Door de opzet van het boek waarin aan ieder object twee pagina’s zijn gewijd, is de verscheidenheid aan onderwerpen in deze uitgave van 318 pagina’s enorm. De items zijn geclusterd in vier thema’s die in het kort de rol van Naturalis omschrijven: Verzamelen, Bewaren, Gebruiken en Midden in de maatschappij. Als lezer blijf je ontdekken. Over de objecten zelf, maar ook over de ontdekkers, de verzamelaars en wetenschappers die waarde hebben toegevoegd aan de vondsten. Of het nu gaat over het ontleden van een enorme bultrugwalvis met vlijmscherp gereedschap of het geduldig verzamelen van kleine zeepokken die vergroeid zijn in de huid van dezelfde soort walvissen; het samenspel tussen natuur en mens blijft fascineren. Het enthousiasme over het boek geeft zeker ook aanleiding om toch weer met een frisse blik naar Leiden terug te keren. Misschien heb ik na het eerste bezoek wel te snel geoordeeld en zal ik met meer dan een vlotte blik de natuurschatten nog eens goed bekijken. Waarschijnlijk is de opstelling van het museum dan alweer geëvolueerd. Naturalis is namelijk een levend museum dat hoort bij een topinstituut.
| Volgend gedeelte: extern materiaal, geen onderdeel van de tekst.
Lemma parseback_rem k n c s rest :
  fol ");" rest -> rem s (replicate k (chr "&") ++ rest) -> (k < n)%nat ->
  parses (parseback buf n es c) s (backs k (text line <$> c)) rest.
Proof using nonul tail_blank.
  intros Hf. assert (lskip rest = rest) as Hr.
  { apply (fol_lskip ");"); [|done]. do 2 right. by left. }
  revert n c s. induction k as [|k IH]; intros n c s Hs Hn.
  - destruct n as [|n]; [lia|]. cbn [parseback]. apply (parses_peek _ _ _ rest); [done|]. intros s1 Hs1.
    destruct rest as [|c0 rest]; [by exists c, s1|]. cbn [fol] in Hf.
    assert (strchr (codes "&") c0 = false) as -> by (tok_cases Hf; by subst). by exists c, s1.
  - destruct n as [|n]; [lia|]. cbn [parseback]. apply (parses_peek _ _ _ _ _ _ Hs). intros s1 Hs1.
    cbn [replicate app]. change (strchr (codes "&") (chr "&")) with true. cbn match.
    eapply parses_sym; [exact Hs1|by apply strchr_spec|by destruct k|].
    intros s2 Hs2. apply (IH n (BACK c) s2); [done|lia].
Qed.

Lemma reads2_reads1 t : print 1 t = print 2 t -> reads2 t -> reads1 t.
Proof using nonul tail_blank.
  intros Ep H2 n s k rest Hf Hs Hn. rewrite Ep in *.
  apply (parses_bind _ _ _ t (replicate k (chr "&") ++ rest)).
  - apply H2; [|done|done]. destruct k; [|by apply strchr_spec]. revert Hf. apply fol_weaken. solve_fol.
  - intros c s1 <- Hs1. apply parseback_rem; [done|done|].
    pose proof (rem_length _ _ Hs1) as Hl. rewrite length_app, length_replicate in Hl. lia.
Qed.

Lemma parses_assoc (m : M nat (cmd span)) (f : cmd span -> M nat (cmd span)) g s t r :
  parses (bind (bind m f) g) s t r -> parses (bind m (fun c => bind (f c) g)) s t r.
Proof using Type. intros (c & s' & E & H). exists c, s'. by rewrite <- bind_assoc. Qed.

(** The end of [parseline]: no [;], or one and another line. *)
Lemma parseline_end n s c t rest :
  fol ")" rest -> rem s rest -> text line <$> c = t ->
  parses (let* more := peek buf es (codes ";") in
          if more then gettoken buf es ;; let* r := parseline buf n es in ret (listcmd c r) else ret c) s t rest.
Proof using nonul tail_blank.
  intros Hf Hs Ht. apply (parses_peek _ _ _ rest); [done|]. intros s1 Hs1.
  destruct rest as [|c0 rest]; [by exists c, s1|]. cbn [fol] in Hf.
  assert (strchr (codes ";") c0 = false) as -> by (tok_cases Hf; by subst). by exists c, s1.
Qed.

Lemma reads1_reads0 t : print 0 t = print 1 t -> reads1 t -> reads0 t.
Proof using nonul tail_blank.
  intros Ep H1 n s rest Hf Hs Hn. rewrite Ep in *. destruct n as [|n]; [lia|]. cbn [parseline].
  apply parses_assoc, (parses_bind _ _ _ t rest).
  - apply (H1 n s 0%nat rest); [|done|cbn; lia]. revert Hf. apply fol_weaken. solve_fol.
  - intros c s1 Ht Hs1. by apply parseline_end.
Qed.

Lemma reads0_reads3 t :
  cmd_wf is_word t -> print 3 t = [chr "("] ++ print 0 t ++ [chr ")"] -> reads0 t -> reads3 t.
Proof using nonul tail_blank.
  intros Ht Ep H0 n s ds rest Hds Hf Hs Hn. rewrite Ep in *. rewrite <- !app_assoc in *. cbn [app] in *.
  destruct n as [|[|n]]; [cbn in Hn; lia..|]. cbn [parseexec parseblock].
  apply (parses_peek _ _ _ _ _ _ Hs). intros s1 Hs1. change (strchr (codes "(") (chr "(")) with true. cbn match.
  apply (parses_peek _ _ _ _ _ _ Hs1). intros s2 Hs2. change (strchr (codes "(") (chr "(")) with true. cbn [negb].
  eapply parses_sym; [exact Hs2|by apply strchr_spec|by apply print_skip|]. intros s3 Hs3.
  cbn [length] in Hn. eapply parses_bind.
  - apply H0; [|exact Hs3|lia]. by apply strchr_spec.
  - intros c s4 <- Hs4. apply (parses_peek _ _ _ _ _ _ Hs4). intros s5 Hs5.
    change (strchr (codes ")") (chr ")")) with true. cbn [negb].
    eapply parses_sym; [exact Hs5|by apply strchr_spec|by apply print_redirs_skip, fol_normal|].
    intros s6 Hs6. apply parseredirs_rem; [done|by apply fol_normal|by apply fol_no_redir|done|].
    pose proof (rem_length _ _ Hs6). lia.
Qed.

Lemma foldl_add_arg argv (done : list (list Z)) :
  foldl (flip add_arg) (EXEC done) argv = EXEC (done ++ argv).
Proof using Type.
  revert done. induction argv as [|w argv IH]; intros done; cbn; [by rewrite app_nil_r|].
  by rewrite IH, <- app_assoc.
Qed.

Lemma reads3_exec argv : cmd_wf is_word (EXEC argv) -> reads3 (EXEC argv).
Proof using nonul tail_blank.
  intros [Hmax Hw] n s ds rest Hds Hf Hs Hn. cbn [print] in *. destruct n as [|n]; [lia|]. cbn [parseexec].
  pose proof (rem_length _ _ Hs) as Hlen.
  apply (parses_peek _ _ _ _ _ _ Hs). intros s1 Hs1.
  assert (match print_args argv ++ print_redirs ds ++ rest with [] => false | c :: _ => strchr (codes "(") c end
    = false) as ->.
  { destruct argv as [|w argv].
    - destruct ds as [|[[f m] d] ds].
      + destruct rest as [|c rest]; [done|]. cbn [fol] in Hf. tok_cases Hf; by subst.
      + change (print_args [] ++ ?x) with x. rewrite print_redirs_cons. by destruct (d =? 0).
    - rewrite print_args_cons. apply word_no_tok; [|by inversion Hw].
      intros d Hd. apply strchr_spec in Hd. tok_cases Hd; by subst. }
  apply (parses_bind _ _ _ (wrap (if argv is [] then ds else []) (EXEC []))
           (print_args argv ++ print_redirs (if argv is [] then [] else ds) ++ rest)).
  - destruct argv as [|w argv].
    + apply (parseredirs_rem ds (S es) (EXEC [])); [done|by apply fol_normal|by apply fol_no_redir|done|].
      exact (le_n_S _ _ Hlen).
    + assert (no_redir (print_args (w :: argv) ++ print_redirs ds ++ rest)) as Hno
        by (apply Forall_cons in Hw as [Hw _]; by apply no_redir_word).
      destruct (parseredirs_none (S es) (EXEC []) s1 _ ltac:(lia) Hno Hs1) as (s2 & E & Hs2).
      by exists (EXEC []), s2.
  - intros c s2 Ht Hs2. pose proof (rem_length _ _ Hs2) as Hl2. destruct argv as [|w argv].
    + rewrite <- Ht. apply (parseargs_rem [] [] (S es) 0 c s2 rest); [done..|unfold MAXARGS; cbn; lia|done|].
      exact (le_n_S _ _ Hl2).
    + change (EXEC (w :: argv)) with (EXEC ([] ++ w :: argv)). rewrite <- foldl_add_arg.
      change (text line <$> c = EXEC []) in Ht. rewrite <- Ht.
      apply (parseargs_rem (w :: argv) ds (S es) 0 c s2 rest); [done..|exact (le_n_S _ _ Hl2)].
Qed.

Lemma reads3_redir c f m d :
  cmd_wf is_word (REDIR c f m d) -> reads3 c -> reads3 (REDIR c f m d).
Proof using nonul tail_blank.
  intros (Hc & Hf & Hk) H3 n s ds rest Hds Hfol Hs Hn. cbn [print] in *. rewrite <- !app_assoc in *.
  apply (H3 n s ((f, m, d) :: ds) rest); [by constructor|done| |];
    cbn [fmap list_fmap concat]; by rewrite <- app_assoc.
Qed.
Lemma plain_codes l : forallb plainb l = true -> Forall plain l.
Proof using Type.
  induction l as [|c l IH]; [by constructor|]. cbn. intros [Hc Hl]%andb_prop.
  constructor; [by apply plain_one|auto].
Qed.

(** Words and symbols are plain, so a printed command is one line. *)
Lemma print_plain lvl t : cmd_wf is_word t -> Forall plain (print lvl t).
Proof using Type.
  assert (forall w, is_word w -> Forall plain w) as Hw.
  { intros w [_ Hw]. eapply Forall_impl; [exact Hw|]. intros c [Hc H0]. split; [done|].
    split; intros ->; done. }
  assert (forall b s, Forall plain s -> Forall plain (paren b s)) as Hp.
  { intros [] s Hs; [|done]. unfold paren. apply Forall_app. split; [by apply plain_codes|].
    apply Forall_app. split; [done|by apply plain_codes]. }
  revert lvl. induction t as [argv|c IH f m d|l IHl r IHr|l IHl r IHr|c IH]; intros lvl Ht; cbn [print].
  - destruct Ht as [_ Ht]. induction Ht as [|w argv Hw' _ IH]; [by constructor|].
    cbn [fmap list_fmap concat]. unfold print_word at 1. rewrite !Forall_app.
    split; [split; [auto|by apply plain_codes]|done].
  - destruct Ht as (Hc & Hf & _). apply Forall_app. split; [auto|].
    unfold print_redir, print_word. cbn [fst snd]. apply Forall_cons. split; [by case_match; apply plain_one|].
    apply Forall_app. split; [auto|by apply plain_codes].
  - destruct Ht as [Hl Hr]. apply Hp. rewrite !Forall_app. split; [auto|split; [by apply plain_codes|auto]].
  - destruct Ht as [Hl Hr]. apply Hp. rewrite !Forall_app. split; [auto|split; [by apply plain_codes|auto]].
  - apply Hp. rewrite Forall_app. split; [auto|by apply plain_codes].
Qed.

(** A line typed is a run of plain bytes and a newline. *)
Lemma typed_line x :
  entry_ok x -> exists l, typed x = l ++ [10] /\ Forall plain l /\ (length l < 99)%nat /\ 0 ∉ typed x.
Proof using Type.
  intros [Hlen Hx]. assert (exists l, typed x = l ++ [10] /\ Forall plain l) as (l & E & Hl).
  { destruct x as [t|dir]; cbn in *.
    - exists (print 0 t). split; [done|]. apply print_plain, Hx.
    - exists (codes "cd " ++ dir). split; [done|]. apply Forall_app. split; [by apply plain_codes|done]. }
  exists l. split; [done|]. split; [done|]. split.
  - rewrite E, length_app in Hlen. cbn in Hlen. change (Z.to_nat BUFSZ) with 100%nat in Hlen. lia.
  - rewrite E. apply not_elem_of_app. split; [|by apply strchr_false].
    intros H0. by apply (proj1 (Forall_forall _ _) Hl) in H0 as [? _].
Qed.

(** One turn of the main loop reads one line. *)
Lemma main_loop_turn x l k T n :
  entry_ok x ->
  run (main_loop (S k)) T (mk_world n (typed x ++ l)) =
  (let '(d, w) := run (if is_cd (typed x) then
        Chdir (drop 3 (chop (typed x ++ [0]))) (fun r =>
          if r <? 0 then Printf 2 (codes "cannot cd " ++ drop 3 (chop (typed x ++ [0])) ++ [10]) (main_loop k)
          else main_loop k)
      else fork1 (run_line (typed x)) (Wait (main_loop k))) T (mk_world n l) in
   (Said (fd_get T 2) (codes "$ ") :: d, w)).
Proof using Type.
  intros Hx. destruct (typed_line x Hx) as (b & E & Hb & Hl & H0).
  cbn [main_loop]. unfold getcmd. cbn [run requests input].
  change (Ulib.gets BUFSZ ?i) with (Ulib.gets_loop 99 i).
  assert (Ulib.gets_loop 99 (typed x ++ l) = (typed x ++ [0], l)) as ->.
  { rewrite E, <- !app_assoc. exact (gets_line b l 99 Hb Hl). }
  rewrite <- (is_cd_nul (typed x)).
  replace (run_line (typed x)) with (run_line (c_string (typed x ++ [0]))) by (by rewrite c_string_app).
  destruct (typed x ++ [0]) as [|c b'] eqn:Eb; [by destruct (typed x)|].
  assert (c <> 0) as Hc.
  { intros ->. destruct (typed x) as [|c0 r]; [by destruct b|]. injection Eb as -> _. apply H0. by left. }
  by destruct (Z.eqb_spec c 0).
Qed.

Lemma run_line_typed t : cmd_wf is_word t -> run_line (typed (Do t)) = runcmd t.
Proof using Type.
  intros Ht. unfold run_line, typed. rewrite parse_printed; [done|done|]. by repeat constructor.
Qed.

Lemma chop_cd dir : Forall plain dir -> drop 3 (chop (typed (Cd dir) ++ [0])) = dir.
Proof using Type.
  intros Hd. unfold chop. rewrite c_string_app.
  - unfold typed. rewrite app_assoc, length_app, Nat.add_sub, take_app_length. done.
  - unfold typed. rewrite !not_elem_of_app. split; [by apply strchr_false|]. split; [|by apply strchr_false].
    intros H0. by apply (proj1 (Forall_forall _ _) Hd) in H0 as [? _].
Qed.

Lemma main_loop_session l i o e n k :
  Forall entry_ok l -> (length l < k)%nat ->
  (run (main_loop k) (std i o e) (mk_world n (concat (typed <$> l)))).1 = session l i o e n.
Proof.
  intros Hl. revert n k. induction Hl as [|x l Hx _ IH]; intros n k Hk;
    (destruct k as [|k]; [cbn in Hk; lia|]); [done|].
  cbn [fmap list_fmap concat]. rewrite main_loop_turn by done. cbn in Hk. destruct Hx as [_ Hx].
  destruct x as [t|dir]; cbn [session].
  - destruct Hx as [Ht ->]. rewrite run_line_typed by done. cbn [run fork1 requests].
    destruct (grants n); [|done]. rewrite runcmd_run by done. unfold next. cbn [requests input].
    destruct (meaning t i o e (S n)) as [d n1]. cbn [fst snd].
    specialize (IH n1 k ltac:(lia)). destruct (run _ _ _) as [d' w']. cbn in *. by rewrite IH.
  - change (is_cd (typed (Cd dir))) with true. cbn match. rewrite chop_cd by done.
    cbn [run requests]. unfold next. cbn [requests input].
    specialize (IH (S n) k ltac:(lia)).
    destruct (grants n); [change (0 <? 0) with false|change (-1 <? 0) with true]; cbn [run];
      destruct (run _ _ _) as [d' w']; cbn in *; by rewrite IH.
Qed.

Lemma typed_length l : (length l <= length (concat (typed <$> l)))%nat.
Proof using Type.
  induction l as [|x l IH]; [done|]. cbn [fmap list_fmap concat length]. rewrite length_app.
  destruct x; cbn [typed]; rewrite !length_app; cbn; lia.
Qed.

(** Descriptor 3 is opened and closed again, or the console cannot be opened. *)
Lemma open_console_std k i o e n inp :
  run (open_console 4 k) (std i o e) (mk_world n inp) = run k (std i o e) (mk_world (S n) inp).
Proof. cbn [open_console run requests]. by destruct (grants n). Qed.

(** A whole session: started with its three descriptors open, the shell prompts
    for, reads, parses and runs one typed line after the other, each command in a
    process of its own that it waits for, with [cd] done by the shell itself, until
    the input ends. *)
Theorem shell_session l i o e n :
  Forall entry_ok l ->
  (run (sh_main (concat (typed <$> l))) (std i o e) (mk_world n (concat (typed <$> l)))).1 =
  session l i o e (S n).
Proof.
  intros Hl. unfold sh_main. rewrite open_console_std. apply main_loop_session; [done|].
  pose proof (typed_length l). lia.
Qed.

End Run.

Definition pipeline : cmd (list Z) :=
  PIPE (EXEC [codes "ls"]) (REDIR (EXEC [codes "wc"]) (codes "n") (Z.lor O_WRONLY O_CREATE) 1).

Lemma pipeline_wf : cmd_wf is_word pipeline.
Proof.
  cbn [cmd_wf pipeline]. unfold is_word, word_char, redir_kind, MAXARGS. cbn.
  repeat match goal with
  | |- _ /\ _ => split
  | |- _ \/ _ => (left; split; reflexivity) || (right; split; reflexivity)
  | |- Forall _ _ => constructor
  | |- _ => first [done | lia]
  end.
Qed.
Om met de woorden van Fred de Ruiter te besluiten: ‘Het is nooit af en zal meebewegen met de tijd. ‘
Fred de Ruiter
Natuurschatten, Natuurhistorische collecties in Nederlandse musea
Utrecht 2020
ISBN 978-90-5345-560-9
€ 24,95
224 pag.
Uitgeverij Matrijs
Eulàlia Gassó Miracle en Tiny Monquil-Broersen samenstelling en redactie
Van onschatbare waarde, 200 jaar Naturalis
Zutphen 2020
ISBN 978-94-6249-627-9, € 29,95, 318 pag.